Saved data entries
%%
(** C5. 65537 consecutive calls of [_write] with data, from a packet
    counter of 0, each call reaching the device (connecting succeeds, the
    frame has its two leading bytes): the sequence numbers in the first
    two bytes of the frames written, big-endian, are 0, 1, ..., 65535 in
    this order, and the 65537th frame carries 0 again. *)
Theorem sequence_numbers_wrap_once (datas : list (list Z)) (i : Instance) :
  (forall l, fst (_ensure_connected l) = Ok tt) ->
  _packet_counter i = 0 ->
  Forall (fun d => (2 <= List.length d)%nat) datas ->
  Z.of_nat (List.length datas) = 65537 ->
  map sequence_number (frames_written (write_all datas i))
  = (map sequence_number (frames_written i) ++ range 0 65536 ++ [0])%list.
Proof.
  intros Hconn Hzero Hall Hlen.
  destruct (write_all_sequence datas i Hconn Hzero Hall) as [_ Hf].
  rewrite Hf, Hlen.
  replace 65537 with (65536 + 1) by lia.
  rewrite range_succ, map_app, map_mod_range by lia.
  cbn [map]. rewrite Z.mod_same by lia. reflexivity.
Qed.

Local Transparent range.

(** C9. [_write(None)] returns at once and leaves the instance as it was:
    no connection is attempted, the packet counter keeps its value,
    nothing is handed to the GATT write, and the link (client, timers) is
    untouched. *)
Theorem write_none_is_noop (i : Instance) :
  _write None i = (Ok tt, i)
  /\ journal (snd (_write None i)) = journal i
  /\ _packet_counter (snd (_write None i)) = _packet_counter i
  /\ link (snd (_write None i)) = link i
  /\ frames_written (snd (_write None i)) = frames_written i.
Proof. repeat split. Qed.

End PacketCounter.

(** *** The retry decorator *)

Section RetryFacts.
Context {B : BleakRetry} {St A : Type}.
Variable sleep : Z -> St -> St.
Variable func : M St A.

(** The attempts [k, k+1, ..., k+n] of a loop whose last index is
    [k + n]: the loop follows the policy with a budget of [n + 1]. *)
Lemma retry_loop_policy (n : nat) :
  forall (k : Z) (s : St),
    retry_policy sleep func BLEAK_BACKOFF_TIME (S n) s
      (retry_loop sleep func (k + Z.of_nat n)
         (map (fun i => k + Z.of_nat i) (seq 0 (S n))) s).
Proof.
  induction n as [| n IH]; intros k s.
  - cbn [seq map retry_loop].
    destruct (func s) as [[v | e] s1] eqn:E; [now apply policy_done |].
    destruct (exn_eqb e BleakNotFoundError) eqn:N.
    { eapply policy_not_found; [exact E | unfold classify; now rewrite N]. }
    replace (k + Z.of_nat 0 <=? k + Z.of_nat 0) with true
      by (symmetry; apply Z.leb_le; lia).
    unfold RETRY_BACKOFF_EXCEPTIONS.
    destruct (exn_eqb e BleakDBusError) eqn:D.
    { apply policy_exhausted; [exact E | left; unfold classify; now rewrite N, D]. }
    destruct (BLEAK_EXCEPTIONS e) eqn:R.
    { apply policy_exhausted; [exact E | right; unfold classify; now rewrite N, D, R]. }
    eapply policy_not_transport; [exact E | unfold classify; now rewrite N, D, R].
  - change (seq 0 (S (S n))) with (0%nat :: seq 1 (S n)).
    rewrite <- seq_shift, map_cons, map_map. cbn [retry_loop].
    assert (map (fun i => k + Z.of_nat (S i)) (seq 0 (S n))
            = map (fun i => (k + 1) + Z.of_nat i) (seq 0 (S n))) as ->.
    { apply map_ext. intros i. lia. }
    replace (k + Z.of_nat (S n)) with ((k + 1) + Z.of_nat n) by lia.
    destruct (func s) as [[v | e] s1] eqn:E; [now apply policy_done |].
    destruct (exn_eqb e BleakNotFoundError) eqn:N.
    { eapply policy_not_found; [exact E | unfold classify; now rewrite N]. }
    replace (k + 1 + Z.of_nat n <=? k + Z.of_nat 0) with false
      by (symmetry; apply Z.leb_gt; lia).
    unfold RETRY_BACKOFF_EXCEPTIONS.
    destruct (exn_eqb e BleakDBusError) eqn:D.
    { eapply policy_backoff; [exact E | unfold classify; now rewrite N, D | apply IH]. }
    destruct (BLEAK_EXCEPTIONS e) eqn:R.
    { eapply policy_again; [exact E | unfold classify; now rewrite N, D, R | apply IH]. }
    eapply policy_not_transport; [exact E | unfold classify; now rewrite N, D, R].
Qed.
(** The result is [None] where the Python function ends without a
    [return]. *)
Fixpoint select_league_rec (fuel : nat)
    (week platform league_id game_id season refresh_web_data playoff_prob_sims
       break_ties dq_ce save_data dev_offline test : pyval) : M (option Report) :=
  match fuel with
  | O => raise RecursionError
  | S fuel =>
      default ← (if negb (truthy league_id)
                 then input "Generate report for default league? (y/n) -> "
                 else mret "selected");
      if String.eqb default "y" then
        week_for_report ← resolve_week week;
        report ← build {| week_for_report := week_for_report;
                          platform := platform;
                          league_id := None;
                          game_id := game_id;
                          season := season;
                          refresh_web_data := refresh_web_data;
                          playoff_prob_sims := playoff_prob_sims;
                          break_ties := break_ties;
                          dq_ce := dq_ce;
                          save_data := save_data;
                          dev_offline := dev_offline;
                          test := test |};
        mret (Some report)
      else if String.eqb default "n" then
        league_id ← input "What is the league ID of the league for which you want to generate a report? -> ";
        week_for_report ← resolve_week week;
        try_except_IndexError
          (report ← build {| week_for_report := week_for_report;
                             platform := platform;
                             league_id := Some (PyStr league_id);
                             game_id := game_id;
                             season := season;
                             refresh_web_data := refresh_web_data;
                             playoff_prob_sims := playoff_prob_sims;
                             break_ties := break_ties;
                             dq_ce := dq_ce;
                             save_data := save_data;
                             dev_offline := dev_offline;
                             test := test |};
           mret (Some report))
          (print "The league ID you have selected is not valid.";;
           select_league_rec fuel week platform PyNone game_id season refresh_web_data
             playoff_prob_sims break_ties dq_ce save_data dev_offline test;;
           mret None)
      else if String.eqb default "selected" then
        week_for_report ← resolve_week week;
        report ← build {| week_for_report := week_for_report;
                          platform := platform;
                          league_id := Some league_id;
                          game_id := game_id;
                          season := season;
                          refresh_web_data := refresh_web_data;
                          playoff_prob_sims := playoff_prob_sims;
                          break_ties := break_ties;
                          dq_ce := dq_ce;
                          save_data := save_data;
                          dev_offline := dev_offline;
                          test := test |};
        mret (Some report)
      else
        print "You must select either 'y' or 'n'.";;
        select_league_rec fuel week platform PyNone game_id season refresh_web_data
          playoff_prob_sims break_ties dq_ce save_data dev_offline test;;
        mret None
  end.

(** A recursive call follows an answer read by the same call, so one frame
    more than there are answers is enough. *)
Definition select_league
    (week platform league_id game_id season refresh_web_data playoff_prob_sims
       break_ties dq_ce save_data dev_offline test : pyval) : M (option Report) :=
  fun stdin =>
    select_league_rec (S (length stdin)) week platform league_id game_id season
      refresh_web_data playoff_prob_sims break_ties dq_ce save_data dev_offline test stdin.

End Resolver.

(** ** [getopt.getopt] for short options *)

(** [short_has_arg]: [None] stands for [GetoptError] (option not
    recognized). *)
Fixpoint short_has_arg (opt : ascii) (shortopts : string) : option bool :=
  match shortopts with
  | "" => None
  | String c rest =>
      if Ascii.eqb opt c && negb (Ascii.eqb c ":") then Some (startswith ":" rest)
      else short_has_arg opt rest
  end.

(** [do_shorts]: the options bundled in one argument; an option that takes
    a value reads the rest of the argument or, when that is empty, the next
    argument. *)
Fixpoint do_shorts (opts : list (string * string)) (optstring shortopts : string)
    (args : list string) : option (list (string * string) * list string) :=
  match optstring with
  | "" => Some (opts, args)
  | String opt optstring =>
      match short_has_arg opt shortopts with
      | None => None
      | Some true =>
          if String.eqb optstring "" then
            match args with
            | [] => None
            | optarg :: args => Some (opts ++ [(String "-" (String opt ""), optarg)], args)
            end
          else Some (opts ++ [(String "-" (String opt ""), optstring)], args)
      | Some false =>
          do_shorts (opts ++ [(String "-" (String opt ""), "")]) optstring shortopts args
      end
  end.

(** The loop of [getopt.getopt(args, shortopts)], called without long
    options: an argument that starts with two dashes and is not the bare
    separator is not recognized. Every round drops an argument, which
    bounds [fuel]. *)
Fixpoint getopt_loop (fuel : nat) (opts : list (string * string)) (shortopts : string)
    (args : list string) : option (list (string * string) * list string) :=
  match fuel, args with
  | S fuel, a :: rest =>
      if startswith "-" a && negb (String.eqb a "-") then
        if String.eqb a "--" then Some (opts, rest)
        else if startswith "--" a then None
        else
          match do_shorts opts (String.substring 1 (String.length a - 1) a) shortopts rest with
          | None => None
          | Some (opts, args) => getopt_loop fuel opts shortopts args
          end
      else Some (opts, args)
  | _, _ => Some (opts, args)
  end.

Definition getopt (args : list string) (shortopts : string)
    : option (list (string * string) * list string) :=
  getopt_loop (length args) [] shortopts args.

(** ** [main]: dependency preflight and command-line parsing *)

Definition usage_str : string :=
  nl +:+
  "Fantasy Football Report application usage:" +:+ nl +:+ nl +:+
  "    python main.py [optional_parameters]" +:+ nl +:+ nl +:+
  "  Options:" +:+ nl +:+
  "      -h, --help                         Print command line usage message." +:+ nl +:+
  "    Generate report:" +:+ nl +:+
  "      -l, --fantasy-platform <platform>  Fantasy football platform on which league for report is hosted. Currently supports: " +:+ dquote +:+ "yahoo" +:+ dquote +:+ ", " +:+ dquote +:+ "fleaflicker" +:+ dquote +:+ " " +:+ nl +:+
  "      -l, --league-id <league_id>        Fantasy Football league ID." +:+ nl +:+
  "      -w, --week <chosen_week>           Chosen week for which to generate report." +:+ nl +:+
  "      -g, --game-id <chosen_game_id>     Chosen fantasy game id for which to generate report. Defaults to " +:+ dquote +:+ "nfl" +:+ dquote +:+ ", which is interpreted as the current season if using Yahoo." +:+ nl +:+
  "      -y, --year <chosen_year>           Chosen year (season) of the league for which a report is being generated." +:+ nl +:+
  "    Configuration:" +:+ nl +:+
  "      -s, --save-data                    Save all retrieved data locally for faster future report generation." +:+ nl +:+
  "      -r, --refresh-web-data             Refresh all web data from external APIs (such as bad boy and beef data)." +:+ nl +:+
  "      -p, --playoff-prob-sims            Number of Monte Carlo playoff probability simulations to run." +:+ nl +:+
  "      -b, --break-ties                   Break ties in metric rankings." +:+ nl +:+
  "      -q, --disqualify-ce                Automatically disqualify teams ineligible for coaching efficiency metric." +:+ nl +:+
  "    For Developers:" +:+ nl +:+
  "      -d, --dev-offline                  Run OFFLINE for development. Must have previously run report with -s option." +:+ nl +:+
  "      -t, --test                         Generate TEST report." +:+ nl.

(** [options.get(key, default)] *)
Definition get (options : gmap string pyval) (key : string) (default : pyval) : pyval :=
  match options !! key with
  | Some v => v
  | None => default
  end.

Section Script.
Context `{C : Collaborators}.

(** The lines of [requirements.txt] that are not comments, stripped. *)
Definition dependencies_of (lines : list string) : list string :=
  map strip (List.filter (fun line => negb (startswith "#" line)) lines).

Definition missing_dependency_msg (dependency package : string) : string :=
  "MISSING DEPENDENCY: " +:+ dependency +:+ ". Please run `pip install " +:+ package
    +:+ "` and retry the report generation.".

(** The [for dependency in dependencies] loop, threading
    [missing_dependency_count]. *)
Fixpoint check_dependencies (dependencies : list string) (missing_dependency_count : nat)
    : M nat :=
  match dependencies with
  | [] => mret missing_dependency_count
  | dependency :: dependencies =>
      missing_dependency_count ←
        match require dependency with
        | Satisfied => mret missing_dependency_count
        | DistributionNotFound dnfe tb =>
            log ERROR ("Error: " +:+ dnfe +:+ nl +:+ tb);;
            log ERROR (missing_dependency_msg dependency (first_word dependency));;
            mret (S missing_dependency_count)
        | VersionConflict vce tb =>
            log ERROR ("Error: " +:+ vce +:+ nl +:+ tb);;
            log ERROR (missing_dependency_msg dependency dependency);;
            mret (S missing_dependency_count)
        | RequireRaises e => raise e
        end;
      check_dependencies dependencies missing_dependency_count
  end.

Definition missing_summary (missing_dependency_count : nat) : string :=
  ("MISSING " +:+ str_of_nat missing_dependency_count +:+ " ")
    +:+ (if Nat.eqb missing_dependency_count 1 then "DEPENDENCY" else "DEPENDENCIES")
    +:+ ". Report generation aborted.".

Definition is_opt (opt short long : string) : bool :=
  String.eqb opt short || String.eqb opt long.

(** One round of [for opt, arg in opts]. *)
Definition parse_opt (options_dict : gmap string pyval) (opt arg : string)
    : M (gmap string pyval) :=
  if is_opt opt "-h" "--help" then
    print usage_str;; sys_exit None
  else if is_opt opt "-f" "--fantasy-platform" then
    mret (<["platform" := PyStr arg]> options_dict)
  else if is_opt opt "-l" "--league-id" then
    mret (<["league_id" := PyStr arg]> options_dict)
  else if is_opt opt "-w" "--week" then
    n ← int_of arg;
    if (n <? 1)%Z || (n >? 17)%Z then
      print (nl +:+ "Please select a valid week number from 1 to 17.");;
      week ← select_week;
      mret (<["week" := week]> options_dict)
    else mret (<["week" := PyStr arg]> options_dict)
  else if is_opt opt "-g" "--game-id" then
    mret (<["game_id" := PyStr arg]> options_dict)
  else if is_opt opt "-y" "--year" then
    mret (<["year" := PyStr arg]> options_dict)
  else if is_opt opt "-s" "--save-data" then
    mret (<["save_data" := PyBool true]> options_dict)
  else if is_opt opt "-r" "--refresh-web-data" then
    mret (<["refresh_web_data" := PyBool true]> options_dict)
  else if is_opt opt "-p" "--playoff-prob-sims" then
    mret (<["playoff_prob_sims" := PyStr arg]> options_dict)
  else if is_opt opt "-b" "--break-ties" then
    mret (<["break_ties" := PyBool true]> options_dict)
  else if is_opt opt "-q" "--disqualify-ce" then
    mret (<["dq_ce" := PyBool true]> options_dict)
  else if is_opt opt "-t" "--test" then
    mret (<["test" := PyBool true]> options_dict)
  else if is_opt opt "-d" "--dev-offline" then
    mret (<["dev_offline" := PyBool true]> options_dict)
  else mret options_dict.

Fixpoint parse_opts (opts : list (string * string)) (options_dict : gmap string pyval)
    : M (gmap string pyval) :=
  match opts with
  | [] => mret options_dict
  | (opt, arg) :: opts =>
      options_dict ← parse_opt options_dict opt arg;
      parse_opts opts options_dict
  end.

(** The first half of [main]: the scan of [requirements.txt], given its
    lines. *)
Definition preflight (requirements : list string) : M unit :=
  let dependencies := dependencies_of requirements in
  missing_dependency_count ← check_dependencies dependencies 0;
  if (0 <? missing_dependency_count)%nat then
    log ERROR (missing_summary missing_dependency_count);; sys_exit None
  else mret tt.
%%
About this exercise ▸
Begin at the top of the records above and quote each line exactly, ending with the line that contains "this order, and".

Solved exercise ▸
(** C5. 65537 consecutive calls of [_write] with data, from a packet
    counter of 0, each call reaching the device (connecting succeeds, the
    frame has its two leading bytes): the sequence numbers in the first
    two bytes of the frames written, big-endian, are 0, 1, ..., 65535 in
    this order, and the 65537th frame carries 0 again. *)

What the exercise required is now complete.